The price of oil, a key Canadian commodity and export, fell closer to $50 a barrel while weak European data fanned concerns about corporate profits and left investors less willing to take on riskier assets.
"Essentially general risk aversion is what's driving the Canadian dollar weaker right now," said Benjamin Reitzes, an economist at BMO Capital Markets.
"And along with that oil prices are a little weaker and some commodities are generally weaker and that's generally weighing on the Canadian dollar as well."
At 8:00 a.m. (1200 GMT), the Canadian unit was at C$1.2465 to the U.S. dollar, or 80.22 U.S. cents, down from C$1.2385 to the U.S. dollar, or 80.74 U.S. cents, at Monday's close.
Earlier, it had fallen as low as C$1.2486 to the U.S. dollar, or 80.08 U.S. cents. which marked the currency's lowest level since April 2.
Data from Europe showed the euro zone economy shrank more than expected, underlining the depth of the recession and sparking a slide in European stocks that was expected to carry into the North American session. [ID:nL798677]
With no Canadian data due out on Tuesday, the Canadian dollar is likely to be influenced largely by the price of oil and direction of equities.
Canadian housing starts data for March will be released on Wednesday, but the week's key piece of domestic data comes on Thursday with the release of the March jobs data.
"The housing starts tomorrow could have could have a minor impact but that's unlikely," said Reitzes. "The jobs data are what counts at this point."
The Canadian economy is expected to have shed 55,000 jobs in March following a loss of 82,600 jobs in February, which would further support a widespread view that the economy contracted in the first quarter of 2009.
BOND PRICES HIGHER
Canadian government bond prices, with no domestic news to spark a move, followed the bigger U.S. Treasury market higher as North American equity futures pointed to a lower open.
One drag on U.S. equity futures, which often influences Canadian investors, came from a report that the International Monetary Fund was set to forecast toxic assets on the balance sheets of financial corporations could reach $4 trillion. [ID:nT186243] and [ID:nN07442902]

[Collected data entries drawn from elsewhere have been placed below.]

Lemma child_keys_NoDup ixs ks : child_keys L ixs ks → NoDup ixs ↔ NoDup ks.
Proof using Hg.
  intros Hks. rewrite !NoDup_alt. split.
  - intros Hn p q k Hp Hq. destruct (Forall2_lookup_r _ _ _ _ _ Hks Hp) as (i & Hip & Hi).
    destruct (Forall2_lookup_r _ _ _ _ _ Hks Hq) as (j & Hjq & Hj). apply (Hn p q i Hip).
    by rewrite (indexes_inj _ _ _ _ _ (rp_index _ _ _ _ Hg) Hi Hj).
  - intros Hn p q i Hp Hq. destruct (Forall2_lookup_l _ _ _ _ _ Hks Hp) as (k & Hkp & Hk).
    destruct (Forall2_lookup_l _ _ _ _ _ Hks Hq) as (k' & Hkq & Hk'). simplify_eq. eauto.
Qed.

Lemma child_keys_in ixs ks i k : child_keys L ixs ks → L !! i = Some k → i ∈ ixs ↔ k ∈ ks.
Proof using Hg.
  intros Hks Hi. split.
  - intros [p Hp]%list_elem_of_lookup. destruct (Forall2_lookup_l _ _ _ _ _ Hks Hp) as (k' & Hkp & Hk).
    simplify_eq. by eapply list_elem_of_lookup_2.
  - intros [p Hp]%list_elem_of_lookup. destruct (Forall2_lookup_r _ _ _ _ _ Hks Hp) as (j & Hjp & Hj).
    rewrite (indexes_inj _ _ _ _ _ (rp_index _ _ _ _ Hg) Hi Hj). by eapply list_elem_of_lookup_2.
Qed.

(** A depth-first search on indices is one on keys. *)
Lemma dfs_rel_keys vis todo vis' visK todoK :
  dfs_rel (children_of (GraphSuccessorsImpl g)) vis todo vis' →
  child_keys L vis visK → child_keys L todo todoK →
  ∃ visK', child_keys L vis' visK' ∧ dfs_rel children visK todoK visK'.
Proof using Hg.
  intros Hdfs. revert visK todoK.
  induction Hdfs as [vis|vis i todo vis' Hi _ IH|vis i todo vis1 vis2 Hi _ IH1 _ IH2]; intros visK todoK Hv Ht.
  - inversion Ht; subst. exists visK. split; [done|constructor].
  - apply Forall2_cons_inv_l in Ht as (k & todoK' & Hik & Ht & ->).
    destruct (IH _ _ Hv Ht) as (visK' & ? & ?). exists visK'. split; [done|].
    constructor; [by apply (child_keys_in vis visK i k)|done].
  - apply Forall2_cons_inv_l in Ht as (k & todoK' & Hik & Ht & ->).
    destruct (GraphSuccessorsImpl_spec _ _ _ _ _ _ Hg Hik) as (ixs & Es & Hc).
    destruct (IH1 (visK ++ [k]) (children k)) as (v1 & Hv1 & H1).
    + apply Forall2_app; [done|by repeat constructor].
    + unfold children_of. by rewrite Es.
    + destruct (IH2 _ _ Hv1 Ht) as (v2 & ? & ?). exists v2. split; [done|].
      apply dfs_visit with v1; [|done..]. intros Hk. apply Hi. by apply (child_keys_in vis visK i k).
Qed.

Lemma child_keys_sub ixs ks k : child_keys L ixs ks → k ∈ ks → ∃ i, L !! i = Some k ∧ i ∈ ixs.
Proof.
  intros Hks [p Hp]%list_elem_of_lookup. destruct (Forall2_lookup_r _ _ _ _ _ Hks Hp) as (i & Hip & Hi).
  exists i. split; [done|by eapply list_elem_of_lookup_2].
Qed.

Lemma postorder_keys_spec {S E} (visitor : S → T → S * option E) fuel roots s :
  (∀ r, r ∈ roots → r ∈ L) → length roots + graph_work ≤ fuel →
  ∃ ks, Graph_depth_first_postorder_traversal fuel g roots visitor s =
          Ok (run_visits (visit_key visitor) s ks) ∧
        NoDup ks ∧ (∀ k, k ∈ ks ↔ reached (key_succs children) roots k) ∧
        ∀ before k after, ks = before ++ k :: after → ∀ c, c ∈ children k →
          c ∈ before ∨ rtc (succ_edge (key_succs children)) c k.
Proof using Hg.
  intros Hroots Hfuel. unfold Graph_depth_first_postorder_traversal.
  destruct (root_indices_spec _ _ _ _ _ Hg Hroots) as (ixs & -> & Hixs). cbn [mbind outcome_bind].
  destruct (postorder_spec (V := list (option unit)) (GraphSuccessorsImpl g) (visit_node g visitor)
    (seq 0 (length L)) ixs (NoDup_seq _ _) index_closed) with (fuel := fuel) (s := Ok s)
    as (Li & E1 & Hn & Hr & Ho).
  { intros r. by eapply roots_in_range. }
  { unfold search_fuel. rewrite unseen_graph. by rewrite (Forall2_length _ _ _ Hixs). }
  rewrite E1. cbn [mbind outcome_bind].
  assert (∃ ks, child_keys L Li ks) as [ks Hks].
  { apply keys_of_indices. intros i (c & Hc & _)%Hr%(index_reached _ _ _ Hixs).
    apply elem_of_seq. apply lookup_lt_Some in Hc. lia. }
  exists ks. rewrite (run_visits_keys visitor Li ks s Hks). cbn. split_and!.
  - by rewrite <- surjective_pairing.
  - by apply (child_keys_NoDup Li).
  - intros k. split.
    + intros (i & Hi & Hin)%(child_keys_sub _ _ _ Hks).
      apply Hr in Hin. destruct (proj1 (index_reached _ _ i Hixs) Hin) as (c & Hc & ?). by simplify_eq.
    + intros Hk. assert (k ∈ L) as [i Hi]%list_elem_of_lookup.
      { revert Hk. apply (closed_set_reached _ (λ x, x ∈ L)); [done|]. intros x y Hx Hxy%key_edge.
        by eapply represents_closed. }
      apply (child_keys_in _ _ _ _ Hks Hi), Hr, (index_reached _ _ _ Hixs). eauto.
  - intros before k after -> c Hc. apply Forall2_app_inv_r in Hks as (b & l & Hb & Hl & ->).
    apply Forall2_cons_inv_r in Hl as (i & a & Hi & Ha & ->).
    assert (k ∈ L) as Hk by (by eapply list_elem_of_lookup_2).
    pose proof (represents_closed _ _ _ _ _ _ Hg Hk Hc) as [j Hj]%list_elem_of_lookup.
    destruct (Ho b i a eq_refl j) as [Hjb|[Hrtc _]].
    + apply (index_edge _ _ _ Hi). eauto.
    + left. by apply (child_keys_in _ _ _ _ Hb Hj).
    + right. destruct (proj1 (index_rtc _ _ Hj i) Hrtc) as (k' & Hk' & ?). by simplify_eq.
Qed.
End Keys.

(** * The depth limit *)

Section Depth.
Context {K T : Type} `{Countable K}.
Context (g : Graph K T) (L : list K) (node_of : K → option T) (children : K → list K).
Context (Hg : represents g L node_of children).
Context (Hsmall : (N.of_nat (length L) < 2 ^ 32)%N).

(** The nodes kept so far are those of the keys [ks], numbered in order; those of [fs] are on the
    frontier. *)
Record keep_inv (st : DepthState) (ks fs : list K) : Prop := {
  ki_keys : child_keys L (ids_to_keep st) ks;
  ki_edge : child_keys L (ds_edge st) fs;
  ki_visited : ∀ i j, VecAsMap_get (ds_visited st) i = Some j ↔ ids_to_keep st !! j = Some i;
  ki_nodup : NoDup ks;
}.

Lemma keep_inv_lookup st ks fs i k j :
  keep_inv st ks fs → L !! i = Some k →
  VecAsMap_get (ds_visited st) i = Some j ↔ ks !! j = Some k.
Proof using Hg.
  intros Hst Hi. rewrite (ki_visited _ _ _ Hst). split.
  - intros Hj. destruct (Forall2_lookup_l _ _ _ _ _ (ki_keys _ _ _ Hst) Hj) as (k' & Hk & Hi').
    by simplify_eq.
  - intros Hj. destruct (Forall2_lookup_r _ _ _ _ _ (ki_keys _ _ _ Hst) Hj) as (i' & Hi' & Hk).
    by rewrite (indexes_inj _ _ _ _ _ (rp_index _ _ _ _ Hg) Hi Hk).
Qed.

Lemma keep_inv_length st ks fs : keep_inv st ks fs → length (ids_to_keep st) = length ks ∧ length ks ≤ length L.
Proof.
  intros Hst. pose proof (ki_keys _ _ _ Hst) as Hk. split; [by eapply Forall2_length|].
  apply submseteq_length, NoDup_submseteq; [apply Hst|]. intros x Hx. by eapply child_keys_elem.
Qed.

Lemma keep_node_spec st ks fs i c :
  keep_inv st ks fs → L !! i = Some c →
  returns (keep_node st i) (λ st', (c ∈ ks ∧ st' = st) ∨ (c ∉ ks ∧ keep_inv st' (ks ++ [c]) (fs ++ [c]))).
Proof using Hg Hsmall.
  intros Hst Hi. unfold keep_node, VecAsMap_contains_key.
  pose proof (λ j, keep_inv_lookup _ _ _ _ _ j Hst Hi) as Hv.
  destruct (keep_inv_length _ _ _ Hst) as [Hlen Hle].
  destruct (VecAsMap_get (ds_visited st) i) as [j|] eqn:Eg.
  { rewrite bool_decide_eq_true_2 by eauto. left. split; [|done].
    eapply list_elem_of_lookup_2. by apply (Hv j). }
  rewrite bool_decide_eq_false_2 by (intros [? [=]]).
  assert (c ∉ ks) as Hc by (intros [j Hj]%list_elem_of_lookup; by apply Hv in Hj).
  rewrite u32_of_usize_Ok by lia. cbn [mbind outcome_bind].
  pose proof (VecAsMap_insert_prev (ds_visited st) i (length (ids_to_keep st))) as Eprev.
  pose proof (VecAsMap_get_insert (ds_visited st) i (length (ids_to_keep st))) as Eget.
  destruct (VecAsMap_insert _ _ _) as [prev v']. cbn [fst snd] in *. subst prev.
  rewrite Eg, bool_decide_eq_true_2 by done. cbn [rust_assert mbind outcome_bind returns].
  right. split; [done|]. split; cbn.
  - apply Forall2_app; [apply Hst|by repeat constructor].
  - apply Forall2_app; [apply Hst|by repeat constructor].
  - intros i' j. rewrite Eget, lookup_app. destruct (ids_to_keep st !! j) as [x|] eqn:Ej.
    + case_decide as Ei; [|by rewrite (ki_visited _ _ _ Hst), Ej]. subst i'.
      split; [intros [= <-]; by rewrite lookup_ge_None_2 in Ej|].
      intros [= ->]. apply (ki_visited _ _ _ Hst) in Ej. congruence.
    + case_decide as Ei.
      * subst i'. split; [intros [= <-]; by rewrite Nat.sub_diag|].
        intros E. apply lookup_lt_Some in E. cbn in E. apply lookup_ge_None in Ej. f_equal. lia.
      * rewrite (ki_visited _ _ _ Hst), Ej. split; [done|]. intros E.
        apply list_lookup_singleton_Some in E as [_ E]. congruence.
  - apply NoDup_app. split_and!; [apply Hst|set_solver|apply NoDup_singleton].
Qed.

Lemma keep_nodes_spec st ks fs ixs cs :
  keep_inv st ks fs → child_keys L ixs cs →
  returns (for_each keep_node st ixs) (λ st', ∃ new, keep_inv st' (ks ++ new) (fs ++ new) ∧
    (∀ c, c ∈ new → c ∈ cs) ∧ ∀ c, c ∈ cs → c ∈ ks ++ new).
Proof using Hg Hsmall.
  intros Hst Hc. revert st ks fs Hst. induction Hc as [|i c ixs cs Hi _ IH]; intros st ks fs Hst.
  { exists []. rewrite !app_nil_r. split_and!; [done|set_solver..]. }
  cbn [for_each]. eapply returns_bind; [by eapply keep_node_spec|].
  intros st' [[Hc ->]|[Hc Hst']].
  - eapply returns_mono; [by apply IH|]. intros st' (new & ? & ? & ?). exists new. set_solver.
  - eapply returns_mono; [by apply IH|]. intros st'' (new & Hst'' & ? & ?). exists (c :: new).
    rewrite <- !app_assoc in Hst''. split_and!; [done|set_solver..].
Qed.

Lemma expand_edge_spec n st ks f1 f2 :
  keep_inv st ks (f1 ++ f2) → length f1 = n →
  returns (expand_edge g n st) (λ st', ∃ new, keep_inv st' (ks ++ new) (f2 ++ new) ∧
    (∀ c, c ∈ new → ∃ p, p ∈ f1 ∧ c ∈ children p) ∧
    ∀ p c, p ∈ f1 → c ∈ children p → c ∈ ks ++ new).
Proof using Hg Hsmall.
  revert st ks f1 f2. induction n as [|n IH]; intros st ks f1 f2 Hst Hlen.
  { apply nil_length_inv in Hlen as ->. exists []. rewrite !app_nil_r. split_and!; [done|set_solver..]. }
  destruct f1 as [|p f1]; [done|]. cbn [expand_edge length] in *. injection Hlen as Hlen.
  pose proof (ki_edge _ _ _ Hst) as He. cbn [app] in He.
  apply Forall2_cons_inv_r in He as (i & edge & Hi & He & Ee). rewrite Ee. cbn [expect mbind outcome_bind].
  destruct (GraphSuccessorsImpl_spec _ _ _ _ _ _ Hg Hi) as (ixs & -> & Hc). cbn [mbind outcome_bind].
  eapply returns_bind; [eapply (keep_nodes_spec _ ks (f1 ++ f2)); [|exact Hc]; by destruct Hst|].
  intros st' (new1 & Hst' & H1 & H2). cbn beta. rewrite <- app_assoc in Hst'.
  eapply returns_mono; [by apply IH|]. intros st'' (new2 & Hst'' & H3 & H4).
  exists (new1 ++ new2). rewrite <- !app_assoc in *. split_and!; [done| |].
  - intros c [Hc1|(q & ? & ?)%H3]%elem_of_app; [exists p|exists q]; set_solver.
  - intros q c [->|Hq]%elem_of_cons Hcq; [|set_solver]. apply H2 in Hcq. set_solver.
Qed.

Context (roots : list K).

(** [ks] are the keys within [d] edges of the roots; only those on the frontier may have children
    that were not kept. *)
Definition level_inv (d : nat) (ks fs : list K) : Prop :=
  (∀ k, k ∈ ks ↔ within (key_succs children) roots d k) ∧ (∀ k, k ∈ fs → k ∈ ks) ∧
  ∀ k c, k ∈ ks → k ∉ fs → c ∈ children k → c ∈ ks.
(* ===== verification/QueryPostorder.v ===== *)
(** The two postorder traversals, [async_fast_depth_first_postorder_traversal] and
    [async_depth_first_postorder_traversal], against the generic one. *)
From S2P Require Import Prelude.
From S2P Require Import QueryTraversal.
From S2P Require Import QueryGraph.
From S2P Require Import QueryLayout.
From S2P Require Import QueryBuild.
From S2P Require Import QuerySearch.
Local Open Scope dice_scope.

(** * Postorder while resolving *)

Section FastPostorderSpec.
Context {K T E S : Type} `{Countable K}.
Context (lookup : K → E + T) (for_each_child : T → list K * option E) (visit : S → T → S * option E).
Context (reach : K → Prop).

Local Notation kids := (kids lookup for_each_child).
Local Notation fails := (fails lookup for_each_child).

Context (Hreach : ∀ k c, reach k → c ∈ kids k → reach c).

(** The items of the two work stacks. *)
Definition same_item (w : FastWorkItem) (w' : WorkItem K) : Prop :=
  match w, w' with
  | FastVisit k, Visit k' => k = k' ∧ reach k
  | FastPostVisit n, PostVisit k => lookup k = inr n
  | _, _ => False
  end.

Lemma push_unvisited_spec (visited : gset K) (work : list FastWorkItem) (work' : list (WorkItem K)) cs :
  Forall2 same_item work work' → (∀ c, c ∈ cs → reach c) →
  Forall2 same_item (foldl (push_unvisited visited) work cs)
    (reverse (Visit <$> filter (λ c, bool_decide (c ∈ visited) = false) cs) ++ work').
Proof.
  revert work work'. induction cs as [|c cs IH]; intros work work' Hw Hc; cbn [foldl]; [done|].
  rewrite filter_cons. unfold push_unvisited at 2.
  destruct (decide (c ∈ visited)) as [Hin|Hin].
  - rewrite decide_False by (by rewrite bool_decide_eq_true_2). apply IH; [done|set_solver].
  - rewrite decide_True by (by apply bool_decide_eq_false_2).
    rewrite fmap_cons, reverse_cons, <- app_assoc. apply IH; [|set_solver].
    constructor; [|done]. split; [done|]. apply Hc. set_solver.
Qed.

(** The loop takes the steps of [dfs_postorder] on the keys, until a key fails. *)
Lemma fast_loop_spec fuel visited work work' s :
  Forall2 same_item work work' →
  fast_loop lookup for_each_child visit fuel visited work s =
    dfs_postorder_loop (key_succs kids) (visit_key (node_at lookup) visit) fuel visited work' s ∨
  ∃ s' k e, fast_loop lookup for_each_child visit fuel visited work s = Ok (s', Some e) ∧
    reach k ∧ fails k e.
Proof using Hreach.
  revert visited work work' s. induction fuel as [|fuel IH]; intros visited work work' s Hw;
    inversion Hw as [|w k work0 work0' Hk Hw']; subst; [by left|by left|by left|].
  cbn [fast_loop dfs_postorder_loop].
  destruct w as [n|k0], k as [k'|k']; cbn in Hk; try done.
  - unfold visit_key at 1, node_at. rewrite Hk. destruct (visit s n) as [s' [e|]]; [by left|by apply IH].
  - destruct Hk as [-> Hk]. cbn [vn_insert_clone VisitedNodes_UnorderedSet].
    destruct (decide (k' ∈ visited)) as [Hin|Hin].
    { rewrite bool_decide_eq_false_2 by (by intros ?). cbn [negb].
      replace ({[k']} ∪ visited) with visited by set_solver. by apply IH. }
    rewrite bool_decide_eq_true_2 by done. cbn [negb].
    destruct (lookup k') as [e|n] eqn:Ek.
    { right. exists s, k', e. split_and!; [done|done|by left]. }
    destruct (for_each_child n) as [cs result] eqn:Ech.
    assert (key_succs kids k' = Ok cs) as -> by (unfold key_succs, QueryBuild.kids; by rewrite Ek, Ech).
    cbn [mbind outcome_bind]. destruct result as [e|].
    { right. exists s, k', e. split_and!; [done|done|]. right. exists n. by rewrite Ech. }
    apply IH. apply push_unvisited_spec; [by constructor|]. intros c Hc. apply (Hreach k'); [done|].
    unfold QueryBuild.kids. by rewrite Ek, Ech.
Qed.
End FastPostorderSpec.

(** ** On the resolved graph *)

Section IndexSimulation.
Context {K T E S : Type} `{Countable K}.
Context (g : Graph K T) (L : list K) (node_of : K → option T) (children : K → list K).
Context (Hg : represents g L node_of children) (visitor : S → T → S * option E).

Definition same_index (w : WorkItem nat) (w' : WorkItem K) : Prop :=
  match w, w' with
  | Visit i, Visit k | PostVisit i, PostVisit k => L !! i = Some k
  | _, _ => False
  end.

Definition same_visited (v : VecAsSet) (v' : gset K) : Prop :=
  ∀ i k, L !! i = Some k → is_Some (VecAsMap_get v i) ↔ k ∈ v'.

Definition lift_result (r : outcome (S * option E)) : outcome (outcome S * option E) :=
  '(s, e) ← r; Ok (Ok s, e).

Lemma push_indices v v' ixs cs work work' :
  same_visited v v' → child_keys L ixs cs → Forall2 same_index work work' →
  Forall2 same_index
    (reverse (Visit <$> filter (λ i, VecAsSet_contains v i = false) ixs) ++ work)
    (reverse (Visit <$> filter (λ c, bool_decide (c ∈ v') = false) cs) ++ work').
Proof.
  intros Hv Hc. revert work work'. induction Hc as [|i c ixs cs Hi _ IH]; intros work work' Hw; [done|].
  rewrite !filter_cons.
  assert (VecAsSet_contains v i = bool_decide (c ∈ v')) as ->.
  { unfold VecAsSet_contains, VecAsMap_contains_key. apply bool_decide_ext. by apply Hv. }
  case_decide; [|by apply IH]. rewrite !fmap_cons, !reverse_cons, <- !app_assoc. apply IH. by constructor.
Qed.

Lemma postorder_sim fuel v v' work work' s :
  same_visited v v' → Forall2 same_index work work' →
  dfs_postorder_loop (GraphSuccessorsImpl g) (visit_node g visitor) fuel v work (Ok s) =
  lift_result (dfs_postorder_loop (key_succs children) (visit_key node_of visitor) fuel v' work' s).
Proof using Hg.
  revert v v' work work' s. induction fuel as [|fuel IH]; intros v v' work work' s Hv Hw;
    inversion Hw as [|w w' work0 work0' Hi Hw']; subst; [done|done|done|]. cbn [dfs_postorder_loop].
  destruct w as [i|i], w' as [k|k]; cbn in Hi; try done.
  - destruct (represents_lookup _ _ _ _ _ _ Hg Hi) as (n & En & Ek & _).
    unfold visit_node at 1, visit_key at 1. rewrite En, Ek.
    destruct (visitor s (gn_node n)) as [s' [e|]]; [done|by apply IH].
  - pose proof (VecAsMap_insert_prev v i tt) as Eprev. pose proof (VecAsMap_get_insert v i tt) as Eget.
    cbn [vn_insert_clone VisitedNodes_UnorderedSet VisitedNodes_VecAsSet]. unfold VecAsSet_insert.
    destruct (VecAsMap_insert v i tt) as [prev v1]. cbn [fst snd] in *. subst prev.
    assert (same_visited v1 ({[k]} ∪ v')) as Hv1.
    { intros j c Hj. rewrite Eget, elem_of_union, elem_of_singleton. case_decide as Hij.
      - subst j. rewrite Hi in Hj. injection Hj as <-. split; eauto.
      - rewrite (Hv j c Hj). split; [auto|]. intros [->|?]; [|done]. destruct Hij.
        by apply (indexes_inj _ _ _ _ _ (rp_index _ _ _ _ Hg) Hi Hj). }
    assert (bool_decide (VecAsMap_get v i = None) = bool_decide (k ∉ v')) as ->.
    { apply bool_decide_ext. by rewrite eq_None_not_Some, (Hv i k Hi). }
    destruct (bool_decide (k ∉ v')); cbn [negb]; [|by apply IH].
    destruct (GraphSuccessorsImpl_spec _ _ _ _ _ _ Hg Hi) as (ixs & -> & Hc).
    unfold key_succs at 1. cbn [mbind outcome_bind]. apply IH; [done|].
    apply push_indices; [done|done|]. by constructor.
Qed.

(** The traversal of the graph is the traversal over its keys. *)
Lemma graph_postorder_eq fuel roots s :
  (∀ r, r ∈ roots → r ∈ L) →
  Graph_depth_first_postorder_traversal fuel g roots visitor s =
  dfs_postorder (key_succs children) (visit_key node_of visitor) fuel roots s.
Proof using Hg.
  intros Hr. unfold Graph_depth_first_postorder_traversal.
  destruct (root_indices_spec _ _ _ _ _ Hg Hr) as (ixs & -> & Hixs). cbn [mbind outcome_bind].
  unfold dfs_postorder, dfs_postorder_impl. rewrite (postorder_sim fuel _ ∅ _ (reverse (Visit <$> roots))).
  - unfold lift_result. by destruct (dfs_postorder_loop _ _ _ _ _ _) as [[s' r]|].
  - intros i k _. cbn. split; [by intros [? [=]]|set_solver].
  - apply Forall2_reverse. clear Hr. induction Hixs; cbn; by constructor.
Qed.
End IndexSimulation.

(** * The contract *)

(** The traversal that resolves nodes as it goes either takes the
    steps of the generic postorder traversal over the keys or stops with the error of a node that
    can be reached and fails.  If no such node fails, it and the traversal that first builds the
    graph, whatever the order of its lookups, end without a panic and make the same visits: each
    node that can be reached, once, after its children unless a child leads back to it, up to the
    first error of the visitor. *)
Theorem postorder_traversals_agree {K T E S : Type} `{Countable K} (node_key : T → K) (lookup : K → E + T)
    (for_each_child : T → list K * option E) (visit : S → T → S * option E)
    (universe roots : list K) (build_fuel fuel : nat) (s : S) :
  NoDup universe → (∀ r, r ∈ roots → r ∈ universe) →
  (∀ k c, k ∈ universe → c ∈ kids lookup for_each_child k → c ∈ universe) →
  (N.of_nat (length universe) < 2 ^ 32)%N → length universe ≤ build_fuel →
  length roots + universe_work lookup for_each_child universe ≤ fuel →
  let traverse := async_fast_depth_first_postorder_traversal lookup for_each_child visit fuel roots s in
  let succs := key_succs (kids lookup for_each_child) in
  (traverse = dfs_postorder succs (visit_key (node_at lookup) visit) fuel roots s ∨
   ∃ s' k e, traverse = Ok (s', Some e) ∧ reached succs roots k ∧ fails lookup for_each_child k e) ∧
  ((∀ k e, reached succs roots k → ¬ fails lookup for_each_child k e) → ∃ L r,
     r = run_visits (visit_key (node_at lookup) visit) s L ∧ traverse = Ok r ∧
     (∀ sched, async_depth_first_postorder_traversal node_key lookup for_each_child visit sched build_fuel
                 fuel roots s = Ok (r.1, match r.2 with Some e => Some (e, []) | None => None end)) ∧
     NoDup L ∧ (∀ k, k ∈ L ↔ reached succs roots k) ∧
     ∀ before k after, L = before ++ k :: after → ∀ c, c ∈ kids lookup for_each_child k →
       c ∈ before ∨ rtc (succ_edge succs) c k).
Proof.
  intros Hnd Hr Hc Hsmall Hbf Hf traverse succs.
  assert (∀ k c, reached succs roots k → c ∈ kids lookup for_each_child k → reached succs roots c) as Hreach.
  { intros k c (r & Hrr & Hk) Hkc. exists r. split; [done|]. eapply rtc_r; [done|]. by apply key_edge. }
  assert (traverse = dfs_postorder succs (visit_key (node_at lookup) visit) fuel roots s ∨
    ∃ s' k e, traverse = Ok (s', Some e) ∧ reached succs roots k ∧ fails lookup for_each_child k e) as Hfast.
  { apply (fast_loop_spec lookup for_each_child visit (reached succs roots) Hreach).
    apply Forall2_reverse. assert (∀ r, r ∈ roots → reached succs roots r) as Hrr by (intros r ?; by exists r).
    revert Hrr. generalize (reached succs roots). intros P. clear. induction roots as [|r rs IH]; intros HP; cbn; [constructor|].
    constructor; [split; [done|apply HP; set_solver]|apply IH; set_solver]. }
  split; [done|]. intros Hok.
  destruct Hfast as [Efast|(s' & k & e & _ & Hk & Hfail)]; [|by destruct (Hok k e Hk)].
  destruct (postorder_spec (V := gset K) succs (visit_key (node_at lookup) visit) universe roots Hnd
    (λ k Hk, ex_intro _ _ (conj eq_refl (λ c, Hc k c Hk))) Hr fuel s) as (L & EL & HnL & HL & Ho).
  { unfold search_fuel. etrans; [|exact Hf]. apply Nat.add_le_mono_l, Nat.eq_le_incl.
    apply sum_list_with_ext. intros k _. rewrite decide_False by set_solver. done. }
  exists L, (run_visits (visit_key (node_at lookup) visit) s L). split_and!; [done|by rewrite Efast| |done|done|].
  - intros sched. unfold async_depth_first_postorder_traversal.
    pose proof (build_spec node_key lookup for_each_child universe roots Hr Hc Hsmall sched build_fuel Hbf) as Hb.
    apply returns_Ok in Hb as ([[e ctx]|g] & -> & Hg).
    { destruct Hg as (ks & k & Hpath & Hfail & _). destruct (Hok k e); [|done]. by apply root_path_reached with ks. }
    destruct Hg as (LG & Hg & HLG & _). cbn [mbind outcome_bind].
    rewrite (graph_postorder_eq _ _ _ _ Hg) by (intros r Hrr; apply HLG; by exists r).
    unfold dfs_postorder. fold succs. rewrite EL. cbn. by destruct (run_visits _ _ _).
  - intros before k after EL' c Hkc. destruct (Ho before k after EL' c) as [?|[? _]]; auto. by apply key_edge.
Qed.

Lemma postorder_traversals_agree_witness :
  ∃ L r,
    r = run_visits (visit_key (node_at lookup13) note13) [] L ∧
    async_fast_depth_first_postorder_traversal lookup13 children13 note13 20 [0] [] = Ok r ∧
    (∀ sched, async_depth_first_postorder_traversal id lookup13 children13 note13 sched 6 20 [0] [] =
                Ok (r.1, match r.2 with Some e => Some (e, []) | None => None end)) ∧
    NoDup L ∧ (∀ k, k ∈ L ↔ reached (key_succs (kids lookup13 children13)) [0] k) ∧
    ∀ before k after, L = before ++ k :: after → ∀ c, c ∈ kids lookup13 children13 k →
      c ∈ before ∨ rtc (succ_edge (key_succs (kids lookup13 children13))) c k.
Proof.
  apply (postorder_traversals_agree id lookup13 children13 note13 [0; 1; 2; 3; 10; 13] [0] 6 20 []).
  - by apply (bool_decide_unpack _); vm_compute.
  - set_solver.
  - exact children13_closed.
  - done.
  - done.
  - vm_compute. lia.
  - exact no_failure_from_0.
Defined.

"Risk aversion drives money out of equities and into bonds and that definitely gives all fixed income products a boost," said Reitzes.
The two-year Canada bond was up 5 Canadian cents at C$100.26 to yield 1.126 percent, while the 10-year bond rose 15 Canadian cents to C$106.75 to yield 2.972 percent.
The 30-year bond was up 25 Canadian cents at C$122.65 to yield 3.698 percent. In the United States, the 30-year Treasury yielded 3.7130 percent.